O'Sullivan then won his third Irish Masters title, by defeating Matthew Stevens 10–8. He then missed the China Open on medical grounds; for which he was criticised by Anthony Hamilton, who said that O'Sullivan had a duty to promote the sport overseas. In the World Championship, O'Sullivan lost to Peter Ebdon in the quarter-final. From 2–8 down, Ebdon began a comeback and eventually won 13–11, by playing in an exceptionally determined and dogged style, with many observers accusing him of deliberate slow play to disrupt O'Sullivan's fast game. After the match, O'Sullivan indicated to the press that he was unlikely to compete in the following season, and would perhaps even retire from the sport altogether. O'Sullivan participated in the Premier League. After finishing third in the table after the league stage, O'Sullivan defeated Hendry 5–0 in the semi-finals, and Williams 6–0 in the final. In September 2005, he announced that he would play a truncated 2005/2006 season, spending some time playing eight-ball pool in the United States, having been chosen to compete on the elite International Pool Tour.

=== 2005/2006 season: Masters runner-up, troubled season ===
O'Sullivan began the 2005–06 season at the Grand Prix, and reached the final, but lost 2–9 against John Higgins. In his last-32 match with Mark King at the UK Championship, O'Sullivan sat with a wet towel draped over his head for most of the contest, and lost 8–9. He then successfully defended his Premier League title. Having finished first in the league stage, he defeated Steve Davis 5–3 in the semi-finals, and Stephen Hendry 6–0 in the final. O'Sullivan then reached the final of the Masters, but lost 9–10 against Higgins. In the deciding frame, he scored 60 points ahead before losing the vital red and Higgins, made a 64 clearance to win the match. O'Sullivan skipped the Malta Cup, and then lost his opening matches at the next two ranking events, as he lost 1–5 against Ian McCulloch at the Welsh Open and 0–5 against James Wattana at the China Open.

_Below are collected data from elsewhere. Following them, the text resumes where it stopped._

(* ===== verification/SrtParser.v ===== *)
(** * Subtitles: [src/srt_parser.c]

    A file of numbered cues is read when the element opens; a thread then sends each cue's
    text when its time has come.  The file is its text; the lines [getline] gives are
    [split_lines] of it, whose ends the code cuts off anyway. *)

From Stdlib Require Import Ascii String.
From S2P Require Import Prelude CLib Pad Sha1 SdpText.

Local Open Scope string_scope.
Local Open Scope Z_scope.

Record srt_entry := mk_entry { se_start_ns : Z; se_duration_ns : Z; se_text : string }.

Record srt_parser_t := mk_srt {
  sr_path : string;
  sr_running : bool;
  sr_thread_started : bool;
  sr_entries : list srt_entry;
}.

Definition with_entries (s : srt_parser_t) (es : list srt_entry) : srt_parser_t := mk_srt (sr_path s) (sr_running s) (sr_thread_started s) es.
Definition with_srt_thread (s : srt_parser_t) (running started : bool) : srt_parser_t := mk_srt (sr_path s) running started (sr_entries s).

(** ** Timestamps *)

(** ["%d"] of [sscanf]: an [int], cut to its width, and the text behind it. *)
Definition scan_int (s : string) : option (Z * string) :=
  let '(neg, t) := parse_sign (skip_spaces s) in
  let '(ds, rest) := str_span (fun c => negb (is_digit c)) t in
  if streq ds "" then None else Some (atoi s, rest).

Definition expect (c : ascii) (s : string) : option string :=
  match s with String d s => if is_char d c then Some s else None | EmptyString => None end.

Definition scan_timestamp (s : string) : option (Z * Z * Z * Z) :=
  '(hh, s) ← scan_int s; s ← expect ":" s;
  '(mm, s) ← scan_int s; s ← expect ":" s;
  '(ss, s) ← scan_int s; s ← expect "," s;
  '(ms, _) ← scan_int s; Some (hh, mm, ss, ms).

Definition parse_timestamp_ns (s : string) : Z :=
  match scan_timestamp s with
  | Some (hh, mm, ss, ms) => u64 ((((hh * 60 + mm) * 60 + ss) * 1000 + ms) * 1000000)
  | None => 0
  end.

(** ["%63s"]: the word, empty when there is none, and the text behind it. *)
Definition scan_word (s : string) : string * string :=
  let s := skip_spaces s in
  let w := str_take 63 (str_span is_space s).1 in
  (w, str_drop (String.length w) s).

(** ["%63s --> %63s"] *)
Definition scan_times (line : string) : string * string :=
  let '(start_str, s) := scan_word line in
  if streq start_str "" then ("", "")
  else
    let s := skip_spaces s in
    if streq (str_take 3 s) "-->" then (start_str, (scan_word (str_drop 3 s)).1) else (start_str, "").

(** ** Cues *)

(** A C string ends at its first NUL. *)
Definition c_str (s : string) : string := (str_span (fun c => is_char c "000") s).1.

Fixpoint all_digits (s : string) : bool :=
  match s with String c s => is_digit c && all_digits s | EmptyString => true end.

(** [while (new_cap < required) new_cap *= 2;] *)
Fixpoint doubled (fuel : nat) (cap required : Z) : Z :=
  match fuel with O => cap | S fuel => if cap <? required then doubled fuel (cap * 2) required else cap end.

Section Parser.
Context `{CMemory}.

(** The lines up to an empty one, with newlines between them, and the lines behind; the
    block has [cap] bytes.  [None] when it cannot grow. *)
Fixpoint read_text (text : string) (cap : Z) (lines : list string) : option (string * list string) :=
  match lines with
  | [] => Some (text, [])
  | l :: lines =>
      let l := strip_cr l in
      if streq l "" then Some (text, lines)
      else
        let required := str_len text + str_len l + 2 in
        let new_cap := doubled 64 cap required in
        if (cap <? required) && negb (malloc_ok new_cap) then None
        else read_text ((if streq text "" then "" else text ++ String "010" "") ++ l) new_cap lines
  end.

(** The entries, in order; [None] when an allocation fails.  Each round takes a line, so as
    many rounds as there are lines are enough. *)
Fixpoint read_cues (fuel : nat) (es : list srt_entry) (cap : Z) (lines : list string) : option (list srt_entry) :=
  match lines, fuel with
  | [], _ => Some es
  | _, O => None
  | l :: lines, S fuel =>
      let l := strip_cr l in
      if streq l "" then read_cues fuel es cap lines
      else if all_digits (c_str l) then
        match lines with
        | [] => Some es
        | l :: lines =>
            let l := c_str (strip_cr l) in
            if negb (str_contains "-->" l) then read_cues fuel es cap lines
            else
              let '(start_str, end_str) := scan_times l in
              let start_ns := parse_timestamp_ns start_str in
              let end_ns := parse_timestamp_ns end_str in
              let dur_ns := if start_ns <? end_ns then end_ns - start_ns else 0 in
              if negb (malloc_ok 256) then None
              else
                x ← read_text "" 256 lines;
                let '(text, lines) := x in
                let full := cap <? zlen es + 1 in
                if full && negb (malloc_ok (cap * 2 * 24)) then None
                else read_cues fuel (es ++ [mk_entry start_ns dur_ns text])%list (if full then cap * 2 else cap) lines
        end
      else read_cues fuel es cap lines
  end.

(** [file] is the text of the file, if it can be opened. *)
Definition parse_srt_file (file : option string) : option (list srt_entry) :=
  text ← file;
  if malloc_ok (16 * 24) then let lines := split_lines text in read_cues (length lines) [] 16 lines else None.

(** ** Element operations *)

(** The element is closed before: an open one would lose its entries. *)
Definition srt_open (s : srt_parser_t) (file : string -> option string) : zst_result_t * srt_parser_t :=
  match parse_srt_file (file (sr_path s)) with
  | Some es => (ZST_OK, with_entries s es)
  | None =>
      (* a file that does not open leaves the entries *)
      (ZST_ERROR, match file (sr_path s) with Some _ => with_entries s [] | None => s end)
  end.

Definition srt_close (s : srt_parser_t) : zst_result_t * srt_parser_t := (ZST_OK, with_entries s []).

Definition srt_start (s : srt_parser_t) (create_ok : bool) : zst_result_t * srt_parser_t :=
  if create_ok then (ZST_OK, with_srt_thread s true true) else (ZST_ERROR, with_srt_thread s false (sr_thread_started s)).

Definition srt_stop (s : srt_parser_t) : zst_result_t * srt_parser_t := (ZST_OK, with_srt_thread s false false).

(** The text of a cue with its NUL. *)
Definition cue_buffer (base_ns : Z) (e : srt_entry) : zst_buffer :=
  let t := c_str (se_text e) in
  mk_buffer ZST_BUFFER_USER 0 (u64 (base_ns + se_start_ns e)) 0 (se_duration_ns e) (Some (text t ++ [0])%list) (str_len t + 1).

Inductive srt_effect := Until (ns : Z) | Sends (b : zst_buffer).

(** The thread: it waits for each cue's time and sends it; [stops] is the number of cues
    after which it finds that it is to stop. *)
Fixpoint srt_thread_fn (stops : nat) (base_ns : Z) (es : list srt_entry) : list srt_effect :=
  match es, stops with
  | [], _ | _, O => []
  | e :: es, S stops =>
      Until (u64 (base_ns + se_start_ns e)) ::
      (if malloc_ok SIZEOF_BUFFER && malloc_ok (str_len (c_str (se_text e)) + 1) then [Sends (cue_buffer base_ns e)] else []) ++
      srt_thread_fn stops base_ns es
  end.
End Parser.

(** Behind its last cue, the thread is no longer running; it is still to be joined. *)
Definition srt_thread_end (s : srt_parser_t) : srt_parser_t := with_srt_thread s false (sr_thread_started s).

Definition zst_srt_parser_create (path : option string) : srt_parser_t :=
  mk_srt (strncpy_n 1024 (default "" path)) false false [].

The 2006 World Championship began with O'Sullivan defeating Dave Harold 10–4, followed by a struggle through to a 13–10 win in his second-round match against Welshman Ryan Day. A similar quarter-final match ensued against Mark Williams. O'Sullivan led 10–6 going into the final session. A fightback by Williams saw him take the lead by winning the next five frames; but O'Sullivan held his nerve to take the match 13–11, and faced Graeme Dott in the semi–finals. Dott took an early lead before O'Sullivan drew level at 8–8 at the end of the second session. Cue-tip problems, which had dogged O'Sullivan throughout the event, recurred, including an incident in which television footage appeared to show O'Sullivan deliberately removing the tip of his cue. This secured him a 15-minute break to re-tip the cue, before he returned and made a 124 break. Tournament Director Mike Ganley accepted the player's assurance that the tip had simply fallen off, and no censure was made. The incident drew criticism from his opponent, and from Steve Davis and John Parrott. Dott then took all eight frames of the third session, leaving himself one frame away from his second final in three years. The final session saw O'Sullivan stage a minor fightback, taking three frames in a row, before a mistake let Dott back in for an eventual clearance on the black. After Dott's win, O'Sullivan gave his cue and case to a boy in the crowd. A BBC report claimed he had used as many as 21 different tips during the fortnight; O'Sullivan later stated that he had used seven tips before arriving in Sheffield, and a further eight during the week, and that he would return next season with a new cue. O'Sullivan's decision not to enter the Malta Cup cost him the number-one rank for the following season.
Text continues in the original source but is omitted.